-------- Records --------
(* ===== verification/TrieRefine.v ===== *)
(** The trie of the code implements the tree of its contents: nodes that are loaded,
    hashed, dirty or not yet read stand for canonical trees, and lookup, insertion and
    deletion follow the operations on trees, reading nodes from the database on the way. *)

From S2P Require Import Prelude Params Bytes RlpEncode RlpDecode RlpRaw TrieEncoding Trie TrieSpec TrieCodec.
Import TrieEnc TrieEncProps RlpRef Trie TrieSpec TrieCodec.

Module TrieRefine.

Definition leafless (t : tree) : Prop := match t with Leaf _ => False | _ => True end.
Lemma wf_leafless t : wf t -> leafless t.
Proof. destruct t; [by intros ?%wf_not_leaf|done..]. Qed.

Section Rep.
Context (K : bytes -> Hash) (Krange : forall b, 0 <= K b < 2 ^ 256).

Abbreviation nodeenc := (nodeenc K).

(** The encodings of all nodes of a tree. *)
Fixpoint encodings (t : tree) : list bytes :=
  match t with
  | Leaf _ => []
  | Short k t' => nodeenc t :: encodings t'
  | Full cs => nodeenc t :: (cs ≫= fun c => match c with Some t => encodings t | None => [] end)
  end.

Definition name (t : tree) : bytes := hash_bytes (K (nodeenc t)).

Lemma name_hash t : BytesToHash (name t) = K (nodeenc t).
Proof. apply BytesToHash_hash_bytes, Krange. Qed.

(** What a database holds of a tree: the nodes that are not embedded. *)
Definition below (N : Hash -> option bytes) (t : tree) : Prop := forall e, e ∈ encodings t -> 32 <= len e -> N (K e) = Some e.
Definition stored (N : Hash -> option bytes) (t : tree) : Prop := N (K (nodeenc t)) = Some (nodeenc t) /\ below N t.

Lemma below_short N k t : below N (Short k t) -> below N t.
Proof. intros H e He. apply H. cbn [encodings]. by apply elem_of_cons; right. Qed.
Lemma below_full N cs i t : below N (Full cs) -> cs !! i = Some (Some t) -> below N t.
Proof. intros H Hi e He. apply H. cbn [encodings]. apply elem_of_cons. right. apply list_elem_of_bind. exists (Some t). split; [done|]. by eapply list_elem_of_lookup_2. Qed.
Lemma encodings_self t : leafless t -> nodeenc t ∈ encodings t.
Proof. destruct t; [done|..]; intros _; cbn [encodings]; by apply elem_of_cons; left. Qed.
Lemma below_stored N t : leafless t -> below N t -> 32 <= len (nodeenc t) -> stored N t.
Proof. intros Ht Hb Hl. split; [|done]. apply Hb; [by apply encodings_self|done]. Qed.

Section Relation.
Context (N : Hash -> option bytes).

(** A cached hash is the hash of the node; [top] marks the root, which is hashed whatever
    its size.  A clean node with a hash is in the database, one without is embedded. *)
Definition flag_ok (top : bool) (f : nodeFlag) (t : tree) : Prop :=
  (forall h, fl_hash f = Some h -> h = name t /\ (top = true \/ 32 <= len (nodeenc t)) /\ (fl_dirty f = false -> stored N t)) /\
  (fl_dirty f = false -> fl_hash f = None -> top = false /\ len (nodeenc t) < 32).

Inductive rep : bool -> node -> tree -> Prop :=
| rep_hash top t : leafless t -> (top = true \/ 32 <= len (nodeenc t)) -> stored N t -> rep top (hashNode (name t)) t
| rep_value top v : rep top (valueNode v) (Leaf v)
| rep_short top k n t f : rep false n t -> flag_ok top f (Short k t) -> rep top (shortNode k (Some n) f) (Short k t)
| rep_full top ns cs f : Forall2 (option_Forall2 (rep false)) ns cs -> flag_ok top f (Full cs) -> rep top (fullNode ns f) (Full cs).

Abbreviation orep top := (option_Forall2 (rep top)).

Definition is_hash (n : node) : bool := match n with hashNode _ => true | _ => false end.

Lemma flag_fresh top gen t : flag_ok top (MkFlag None gen true) t.
Proof. by split. Qed.
Lemma flag_gen top f gen t : flag_ok top f t -> flag_ok top (MkFlag (fl_hash f) gen (fl_dirty f)) t.
Proof. done. Qed.

(** A node read from the database. *)
Lemma decoded_rep n t top h gen : (size t <= n)%nat -> valid t -> below N t -> flag_ok top (MkFlag h gen false) t -> rep top (decoded K h gen t) t.
Proof.
  revert t top h. induction n as [|n IH]; intros t top h Hn Hv Hb Hf; [pose proof (size_pos t); lia|].
  assert (Hsub : forall s, (size s <= n)%nat -> valid s -> below N s -> rep false (dref K (decoded K None gen) s) s).
  { intros s Hs Hvs Hbs. destruct Hvs as [Hw|(v & -> & _)]; [|constructor]. rewrite dref_wf by done. destruct (len (nodeenc s) <? 32) eqn:E; bool_to_prop.
    - apply IH; [done|by left|done|by split].
    - constructor; [by apply wf_leafless|by right|]. apply below_stored; [by apply wf_leafless|done|lia]. }
  destruct t as [v|k t|cs]; cbn [decoded]; [constructor| |]; (destruct Hv as [Hw|(? & ? & _)]; [|done]); constructor; try done.
  - apply Hsub; [simpl in Hn; lia|by eapply valid_short|by eapply below_short].
  - apply wf_full_iff in Hw as (_ & Hc & _). apply Forall2_same_length_lookup_2; [by rewrite length_map|]. intros i a c Ha Hi.
    apply list_lookup_fmap_Some in Ha as (c' & -> & Hc'). assert (c' = c) as -> by congruence. destruct c as [s|]; [|constructor]. constructor.
    apply Hsub; [pose proof (size_child cs i s Hi); lia|by eapply valid_child, Hc|by eapply below_full].
Qed.

Lemma resolve_rep t top gen prefix : wf t -> sane t -> stored N t -> (top = true \/ 32 <= len (nodeenc t)) ->
  resolveHash N gen (name t) prefix = Ret (inr (Some (decoded K (Some (name t)) gen t))) /\ rep top (decoded K (Some (name t)) gen t) t.
Proof.
  intros Hw Hs Hst Htop. split.
  - unfold resolveHash. rewrite name_hash. destruct Hst as [-> _]. unfold mustDecodeNode.
    destruct (enc_good K (size t) t) as (_ & Hl & _); [done|by left|done|].
    pose proof (decode_enc K (size t) t (length (nodeenc t)) (Some (name t)) gen []) as Hd. rewrite app_nil_r in Hd. rewrite Hd; [done|done..|lia].
  - apply (decoded_rep (size t)); [done|by left|by destruct Hst|]. split; [by intros h [= <-]|done].
Qed.
Lemma decoded_loaded h gen t : is_hash (decoded K h gen t) = false.
Proof. by destruct t. Qed.

(** ** Lookup *)

(** A key that may reach the node: complete for a node, empty for a value. *)
Definition keyed (t : tree) (key : bytes) : Prop := (wf t /\ hexkey key) \/ (exists v, t = Leaf v /\ v <> [] /\ key = []).
Definition need (n : node) (key : bytes) : nat := 2 * length key + (if is_hash n then 2 else 1).

Lemma keyed_short k t r : wf (Short k t) -> (match t with Leaf _ => r = [] | _ => hexkey r end) -> keyed t r.
Proof. intros [_ Hw]%wf_short_inv Hr. destruct t as [v| |cs]; [right|done|left; naive_solver]. destruct Hw as (? & _ & _ & ?). eauto. Qed.
Lemma keyed_child cs x r i t : wf (Full cs) -> hexkey (x :: r) -> cs !! i = Some (Some t) -> i = Z.to_nat x -> keyed t r.
Proof.
  intros Hw Hk Hi ->. apply wf_full_iff in Hw as (_ & Hc & _). pose proof (hexkey_head _ _ Hk). specialize (Hc _ _ Hi). rewrite Z2Nat.id in Hc by lia.
  apply hexkey_cons in Hk as [[-> ->]|[Hx Hr]].
  - destruct Hc as [[_ (v & -> & Hv)]|[Hn _]]; [right; eauto|unfold is_nibble in Hn; lia].
  - destruct Hc as [[-> _]|[_ Hw]]; [unfold is_nibble in Hx; lia|by left].
Qed.
Lemma not_prefix (p : bytes) (a : Z) ra b rb : a <> b -> take (length (p ++ b :: rb)) (p ++ a :: ra) <> p ++ b :: rb.
Proof.
  intros Hab E. rewrite length_app in E. rewrite take_app_add in E. apply app_inv_head in E. simpl in E. congruence.
Qed.
Lemma get_out p a ra b rb t : a <> b -> get (Short (p ++ b :: rb) t) (p ++ a :: ra) = None.
Proof.
  intros Hab. destruct (get _ _) as [v|] eqn:E; [|done]. apply get_short in E as (r & E & _). rewrite <- app_assoc in E. apply app_inv_head in E. by simplify_eq/=.
Qed.
Lemma sane_short_inv k t : sane (Short k t) -> sane t.
Proof. by inversion 1. Qed.
Lemma sane_full_inv cs i t : sane (Full cs) -> cs !! i = Some (Some t) -> sane t.
Proof. inversion 1; eauto. Qed.

Lemma children_at ns cs x : Forall2 (orep false) ns cs -> (Z.to_nat x < length cs)%nat ->
  exists a c, child ns x = Ret a /\ ns !! Z.to_nat x = Some a /\ cs !! Z.to_nat x = Some c /\ orep false a c.
Proof.
  intros HF Hx. destruct (lookup_lt_is_Some_2 cs (Z.to_nat x) Hx) as [c Hc]. destruct (Forall2_lookup_r _ _ _ _ _ HF Hc) as (a & Ha & Hac).
  exists a, c. unfold child. by rewrite Ha.
Qed.

Lemma tryGet_sim gen fuel : forall top n t prefix key, rep top n t -> sane t -> keyed t key -> (need n key <= fuel)%nat ->
  exists n' d, tryGet N gen fuel (Some n) prefix key = Ret (inr (default [] (get t key), Some n', d)) /\ rep top n' t /\ (d = false -> n' = n).
Proof.
  induction fuel as [|fuel IH]; intros top n t prefix key Hr Hs Hk Hf; [unfold need in Hf; destruct (is_hash n); lia|].
  destruct Hr as [top t Ht Htop Hst|top v|top k m t f Hm Hfl|top ns cs f HF Hfl].
  - destruct Hk as [[Hw Hk]|(v & -> & _)]; [|done]. destruct (resolve_rep t top gen prefix Hw Hs Hst Htop) as [Hres Hrep]. cbn [tryGet]. rewrite Hres. cbn [ebind mbind outcome_bind].
    destruct (IH top _ t prefix key Hrep Hs) as (n' & d & -> & Hn' & _); [by left|unfold need in *; rewrite decoded_loaded; simpl in Hf; lia|].
    exists n', true. done.
  - destruct Hk as [[Hw _]|(w & [= ->] & _ & ->)]; [by apply wf_not_leaf in Hw|]. exists (valueNode w), false. split_and!; [done|constructor|done].
  - destruct Hk as [[Hw Hk]|(v & ? & _)]; [|done]. pose proof (wf_short_inv _ _ Hw) as [Hne _]. cbn [tryGet]. destruct (short_cases k t key Hw Hk) as [(r & -> & Hr)|(p & a & ra & b & rb & Hab & -> & -> & _)].
    + rewrite take_app_length, bool_decide_true, drop_app_length by done.
      destruct (IH false m t (prefix ++ k) r Hm) as (m' & d & -> & Hm' & Hd); [by eapply sane_short_inv|by eapply keyed_short|..].
      { unfold need in *. simpl in Hf. rewrite length_app in Hf. destruct k; [done|]. simpl in Hf. destruct (is_hash m); lia. }
      cbn [ebind mbind outcome_bind get]. rewrite strip_app. destruct d; eexists _, _; (split; [done|]); [|by split; [constructor|]]. split; [|done]. by constructor.
    + rewrite bool_decide_false by (by apply not_prefix). rewrite get_out by done. eexists _, false. split; [done|]. split; [by constructor|done].
  - destruct Hk as [[Hw Hk]|(v & ? & _)]; [|done]. pose proof (proj1 (wf_full_iff cs) Hw) as (Hl & _). destruct key as [|x r]; [by apply hexkey_nil in Hk|].
    pose proof (hexkey_head _ _ Hk). destruct (children_at ns cs x HF) as (a & c & Hch & Ha & Hc & Hac); [lia|]. cbn [tryGet]. rewrite Hch. cbn [mbind outcome_bind].
    rewrite get_full, Hc. destruct Hac as [m s Hms|].
    + destruct (IH false m s (prefix ++ [x]) r Hms) as (m' & d & -> & Hm' & Hd); [by eapply sane_full_inv|by eapply keyed_child|..].
      { unfold need in *. simpl in Hf. destruct (is_hash m); lia. }
      cbn [ebind mbind outcome_bind lookup]. destruct d; eexists _, _; (split; [done|]); [|by split; [constructor|]]. split; [|done]. constructor; [|done].
      unfold set_child. rewrite <- (list_insert_id cs (Z.to_nat x) (Some s)) by done. apply Forall2_insert; [done|by constructor].
    + unfold need in Hf. simpl in Hf. destruct fuel as [|fuel]; [lia|]. cbn [tryGet ebind mbind outcome_bind]. eexists _, false. split; [done|]. split; [by constructor|done].
Qed.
--------
Lines above holding "hashNode": give their count, nothing more.

2